The neighborhood pub is a staple of English life. Nowadays it is smoke-free, thank goodness, but it continues its long tradition as a central meeting place for locals and passersby. I think Cathy has hit upon a viable explanation of pubs’ prominence—the homes often have modestly sized living rooms, such that having your mates over for a visit can be problematic. So why not meet at the pub just a short walk away? They are rendezvous sites and sights for the whole spectrum of the community—kids, parents, grandparents, singles, the well-heeled and the reprobates. Think Cheers Bar with a touch of “wi-fi available” modernity’s nose under the tent flap of a centuries’ year old established-there history.

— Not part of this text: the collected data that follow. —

(* ===== verification/QueueRowsProps.v ===== *)
(** * What the locked mutators do to a claimed row

    The re-find hits exactly the caller's row when the ticket has one open
    row; then the row a revert, a park and a spawn stamp leave. *)

From S2P Require Import Prelude PyStr Enums Tasks World Vocab Lifecycle GateBackoff.
From S2P Require Import Clients Crud CrudProps Requeue RequeueProps QueueRows Screening ScreeningProps.

#[local] Open Scope cw_scope.

(** ** The re-find *)

Section Find.
Context (tid cl : string) (who : RowIdentity).

Lemma is_running_row_spec t :
  is_running_row tid cl who t = true ↔
  row_key t = (tid, cl) ∧ t.(status) = QueueItemStatus.RUNNING
  ∧ (∀ c, who.(rid_created_at) = Some c → t.(created_at) = c)
  ∧ (∀ s, who.(rid_session_id) = Some s → t.(session_id) = Some s).
Proof.
  unfold is_running_row. rewrite !andb_true_iff, is_row_true, bool_decide_eq_true.
  destruct who as [[c0|] [s0|]]; cbn; rewrite ?Z.eqb_eq, ?bool_decide_eq_true; naive_solver.
Qed.

Lemma running_open t : t.(status) = QueueItemStatus.RUNNING → is_open t.
Proof. unfold is_open. by intros ->. Qed.

(** The only open row of the ticket decides the search. *)
Lemma find_running store i t :
  one_open_row store.(tasks) → store.(tasks) !! i = Some t → is_open t → row_key t = (tid, cl) →
  list_find (λ t, is_running_row tid cl who t = true) store.(tasks)
  = if is_running_row tid cl who t then Some (i, t) else None.
Proof.
  intros Hone Hi Ho Hk.
  assert (Huniq : ∀ j u, store.(tasks) !! j = Some u → is_running_row tid cl who u = true → j = i).
  { intros j u Hj (Hku & Hru & _)%is_running_row_spec.
    eapply one_open_unique; [exact Hone|done|done|by apply running_open|done|congruence]. }
  destruct (is_running_row tid cl who t) eqn:Hr.
  - apply list_find_Some. split_and!; [done|done|]. intros j u Hj Hlt Hu.
    apply (Huniq j) in Hu; [lia|done].
  - apply list_find_None, Forall_forall. intros u [j Hj]%list_elem_of_lookup Hu.
    assert (j = i) as -> by (by eapply Huniq). congruence.
Qed.
End Find.

Definition has_identity (who : RowIdentity) : Prop :=
  is_Some who.(rid_created_at) ∨ is_Some who.(rid_session_id).

Lemma find_running_row_eq store tid cl who :
  has_identity who →
  _find_running_row store tid cl who
  = inr (list_find (λ t, is_running_row tid cl who t = true) store.(tasks)).
Proof.
  unfold _find_running_row. destruct who as [[c|] [s|]]; cbn; try done.
  intros [[? [=]]|[? [=]]].
Qed.

Section Runs.
Context {C : Clock}.

(** A row mutation that never raises, whatever the inbox and clock. *)
Definition row_effect (m : M World unit) (t : TicketTask) (P : TicketTask → Prop) : Prop :=
  ∀ evs n, ∃ t' evs' k, m (mkWorld t evs n) = (inr tt, mkWorld t' (evs ++ evs') k) ∧ P t'.

Lemma with_running_hit tid cl who m q i t P :
  has_identity who → one_open_row (q_tasks q) → q_tasks q !! i = Some t →
  row_key t = (tid, cl) → is_running_row tid cl who t = true → row_effect m t P →
  ∃ t' q', with_running_row tid cl who m q = (inr true, q') ∧ P t'
    ∧ q'.(q_store) = put i t' q.(q_store)
    ∧ ∃ evs, q'.(q_events) = q.(q_events) ++ evs.
Proof.
  intros Hid Hone Hi Hk Hr Hm. unfold with_running_row.
  unfold mbind at 1, M_bind at 1, load_dev_queue, gets.
  rewrite find_running_row_eq by done.
  rewrite (find_running _ _ _ _ i t) by
    (first [exact Hone|exact Hi|done| apply running_open; by apply is_running_row_spec in Hr as (_&?&_)]).
  rewrite Hr. destruct (Hm q.(q_events) q.(q_ticks)) as (t' & evs & k & Hrun & HP).
  unfold mbind, M_bind, on_row. rewrite Hrun. exists t'. eexists. split; [reflexivity|].
  split; [done|]. split; [done|]. by exists evs.
Qed.

(** No open row of the ticket is RUNNING: the file is rewritten as it was. *)
Lemma with_running_miss tid cl who m q i t :
  has_identity who → one_open_row (q_tasks q) → q_tasks q !! i = Some t →
  row_key t = (tid, cl) → is_open t → t.(status) ≠ QueueItemStatus.RUNNING →
  ∃ q', with_running_row tid cl who m q = (inr false, q')
    ∧ q'.(q_store) = q.(q_store) ∧ q'.(q_events) = q.(q_events).
Proof.
  intros Hid Hone Hi Hk Ho Hr. unfold with_running_row.
  unfold mbind at 1, M_bind at 1, load_dev_queue, gets.
  rewrite find_running_row_eq by done.
  rewrite (find_running _ _ _ _ i t) by (first [exact Hone|exact Hi|done]).
  destruct (is_running_row tid cl who t) eqn:Hrr.
  { by apply is_running_row_spec in Hrr as (_ & Hst & _). }
  eexists. split; [reflexivity|]. done.
Qed.

(** A mutation that raises: nothing is saved. *)
Lemma with_running_raise tid cl who m q i t e :
  has_identity who → one_open_row (q_tasks q) → q_tasks q !! i = Some t →
  row_key t = (tid, cl) → is_running_row tid cl who t = true →
  (∀ evs n, ∃ w, m (mkWorld t evs n) = (inl e, w)) →
  ∃ q', with_running_row tid cl who m q = (inl e, q') ∧ q'.(q_store) = q.(q_store).
Proof.
  intros Hid Hone Hi Hk Hr Hm. unfold with_running_row.
  unfold mbind at 1, M_bind at 1, load_dev_queue, gets.
  rewrite find_running_row_eq by done.
  rewrite (find_running _ _ _ _ i t) by
    (first [exact Hone|exact Hi|done| apply running_open; by apply is_running_row_spec in Hr as (_&?&_)]).
  rewrite Hr. destruct (Hm q.(q_events) q.(q_ticks)) as (w & Hrun).
  unfold mbind, M_bind, on_row. rewrite Hrun. by eexists.
Qed.

(** ** The reverted row *)

Definition window_after (a : RevertArgs) (before after : option Z) (errors : Z) : Prop :=
  if a.(stamp_backoff) then ∃ n, after = Some (clock_at n + spawn_error_delay errors)%Z
  else match a.(defer_for) with
       | Some d => ∃ n, after = Some (clock_at n + d)%Z
       | None => after = before
       end.

Definition reverted_as (a : RevertArgs) (t t' : TicketTask) : Prop :=
  row_key t' = row_key t ∧ t'.(created_at) = t.(created_at) ∧ t'.(lane) = t.(lane)
  ∧ t'.(stage) = t.(stage) ∧ t'.(status) = QueueItemStatus.PENDING ∧ t'.(session_id) = None
  ∧ t'.(attempts) = (if is_Some_b a.(defer_for) then Z.max 0 (t.(attempts) - 1) else t.(attempts))
  ∧ t'.(unproductive_attempts)
    = (t.(unproductive_attempts)
       + if running_exit t.(status) QueueItemStatus.PENDING
            && (a.(revert_unproductive) && negb (is_Some_b a.(defer_for))) then 1 else 0)%Z
  ∧ t'.(spawn_error_count) = (t.(spawn_error_count) + if a.(stamp_backoff) then 1 else 0)%Z
  ∧ window_after a t.(next_eligible_at) t'.(next_eligible_at) t'.(spawn_error_count).

Lemma revert_effect a t : row_effect (revert_row a) t (reverted_as a t).
Proof.
  intros evs n. unfold revert_row.
  rewrite (bind_run _ _ _ _ _ (pend_run _ t evs n)).
  set (b := _ && _). set (evs1 := evs ++ _).
  assert (Hu : ∀ u, u = pend b t → row_key u = row_key t ∧ u.(created_at) = t.(created_at)
    ∧ u.(lane) = t.(lane) ∧ u.(stage) = t.(stage) ∧ u.(status) = QueueItemStatus.PENDING
    ∧ u.(attempts) = t.(attempts) ∧ u.(spawn_error_count) = t.(spawn_error_count)
    ∧ u.(next_eligible_at) = t.(next_eligible_at)
    ∧ u.(unproductive_attempts)
      = (t.(unproductive_attempts)
         + if running_exit t.(status) QueueItemStatus.PENDING && b then 1 else 0)%Z).
  { intros u ->. unfold row_key, pend. by autorewrite with row. }
  revert Hu. generalize (pend b t). intros u Hu. specialize (Hu u eq_refl).
  destruct Hu as (H1 & H2 & H3 & H4 & H5 & H6 & H7 & H8 & H9).
  rewrite (bind_run _ _ _ _ _ (assign_run _ u evs1 n)).
  destruct a as [sb conflict [d|] unp]; unfold release_claim, back_off, reverted_as, window_after;
    destruct conflict, sb; cbn in b |- *;
    (do 3 eexists; split; [reflexivity|]); cbn;
    rewrite ?H2, ?H3, ?H4, ?H6, ?H7, ?H8, ?H9, ?Z.add_0_r; split_and!; try done; by eexists.
Qed.

(** ** The parked row *)

Definition parked_as (disp : string) (t t' : TicketTask) : Prop :=
  row_key t' = row_key t ∧ t'.(created_at) = t.(created_at) ∧ t'.(lane) = t.(lane)
  ∧ t'.(stage) = t.(stage) ∧ t'.(status) = QueueItemStatus.BLOCKED_ON_USER
  ∧ t'.(session_id) = None ∧ t'.(disposition) = Some disp ∧ t'.(attempts) = t.(attempts)
  ∧ t'.(unproductive_attempts) = t.(unproductive_attempts)
  ∧ t'.(spawn_error_count) = t.(spawn_error_count)
  ∧ t'.(next_eligible_at) = t.(next_eligible_at).

Lemma park_effect tid cl disp crumbs t :
  row_effect (park_row tid cl disp crumbs false None) t (parked_as disp t).
Proof.
  intros evs n. unfold park_row.
  destruct (transition_blocked disp None None false t evs n) as (u & evs' & k & Hrun & x & y & z & Hu).
  setoid_rewrite (bind_run _ _ _ _ _ Hrun).
  do 3 eexists. split; [unfold mbind, M_bind, record_event, modify; cbn; by rewrite <- app_assoc|].
  unfold parked_as, row_key. cbn. rewrite Hu. autorewrite with row.
  rewrite andb_false_r, Z.add_0_r. by split_and!.
Qed.

(** ** The stamped row *)

Definition stamped_as (sid : string) (t t' : TicketTask) : Prop :=
  row_key t' = row_key t ∧ t'.(created_at) = t.(created_at) ∧ t'.(lane) = t.(lane)
  ∧ t'.(stage) = t.(stage) ∧ t'.(status) = t.(status) ∧ t'.(session_id) = Some sid
  ∧ t'.(attempts) = t.(attempts) ∧ t'.(unproductive_attempts) = t.(unproductive_attempts)
  ∧ t'.(spawn_error_count) = 0%Z ∧ t'.(next_eligible_at) = None.

Lemma spawn_fields_stamped sid t : stamped_as sid t (_apply_spawn_success_fields sid t).
Proof.
  unfold stamped_as, _apply_spawn_success_fields. cbv zeta.
  destruct (bool_decide _); repeat split.
Qed.
End Runs.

Speaking of which, after a strong wind-buffeted hike on another cliff trail above rock-crashing surf near Croyde to Baggy Point, as we ensconced ourselves with a ploughman’s lunch and a pint of Ureka IPA next to warm sun streaming in a window of The Thatch, Torrey received a text message school assignment on obscure patent issues. Throughly Modern Milly, she completed her research and finished her assignment on her mobile phone while enjoying lunch and the vibe. Multi-tasking, anyone?
Millie, hard at work.
Ilfracombe moon
On our last night in Devon, we walked into town, me tired enough to wonder why I wasn’t driving, but concluding the fresh air was much better than negotiating the left side of those twisty tiny streets. On our walk back from a lovely small café the gauzy cloud cover overhead spread the curtains just enough for this Holy Week view of ancient stones and ancient moon.
The next day we drove to Barnstaple and caught the train back to London. Dinner that evening at the Museum Pub around the corner from our hotel, and across the street from the British Museum. Morning tube ride via the Picadilly line and two seats on a United 787 to home and Sawyer. Yes, he was wiggly glad to see us, and thanks to Nitza for dog-sitting while we were away.